Qui devrait le lire ?
Le livre sera le plus gratifiant pour les lecteurs de Pink Floyd qui ont déjà lu au moins une biographie moderne. Mark Blake offre un récit indépendant plus large et plus actuel, tandis que Nick Mason apporte la voix intérieure irremplaçable. Schaffner devient particulièrement intéressant lorsque le lecteur souhaite comparer des points de vue historiques et se demander à quoi ressemblait Pink Floyd en 1991, avant qu’une grande partie des chapitres ultérieurs n’existe. Cela en fait un livre typiquement RetroForge, car le contexte de publication fait partie de l’objet.
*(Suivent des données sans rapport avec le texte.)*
(* ===== verification/Programs.v ===== *)
(** The example programs give everything back: every call a [Main] is made of keeps the
    process in a state where its locals are all that refers to the runtime, whatever the
    system calls return, and however the program ends, what it leaves is unwound. *)
From S2P Require Import Prelude Types CheckedMath Platform Resources CudaBackend State Sim SimResources Domain Ledger Pool Lifecycle Runtime Handle Facade SimRuntime Frames RefSpec Refcount Clients Allocation Backing Ownership Conservation Shell Session Examples.

Section steady_objects.
Context {P : Platform}.

Lemma steady_view h off len a : preserves steady (handle_view h off len a).
Proof.
  unfold handle_view, with_handle, retain.
  repeat first [apply steady_upd_ctl | solve [apply steady_quiet; eauto with frames] | preserves_step].
Qed.
Lemma steady_lease_release l : preserves steady (lease_release l).
Proof.
  unfold lease_release.
  repeat first [apply steady_upd_ctl | apply steady_drop_ref | preserves_step].
Qed.
Lemma steady_view_release v : preserves steady (view_release v).
Proof. unfold view_release. repeat first [apply steady_drop_ref | preserves_step]. Qed.
Lemma steady_destroy t : preserves steady (destroy t).
Proof.
  unfold destroy. destruct t; (apply preserves_bind; [apply _| |intros; apply preserves_ret, _]).
  - apply steady_reset.
  - apply steady_lease_release.
  - apply steady_map_release.
  - apply steady_view_release.
Qed.
End steady_objects.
Sa valeur ne tient pas seulement aux informations qu’il contient, mais au moment historique depuis lequel ces informations ont été organisées.
Note d’édition
L’édition originale Harmony Books est parue en 1991, avec environ 348 pages. Des éditions Dell ont suivi au début des années 1990, puis Helter Skelter a publié une édition de 352 pages en 2005.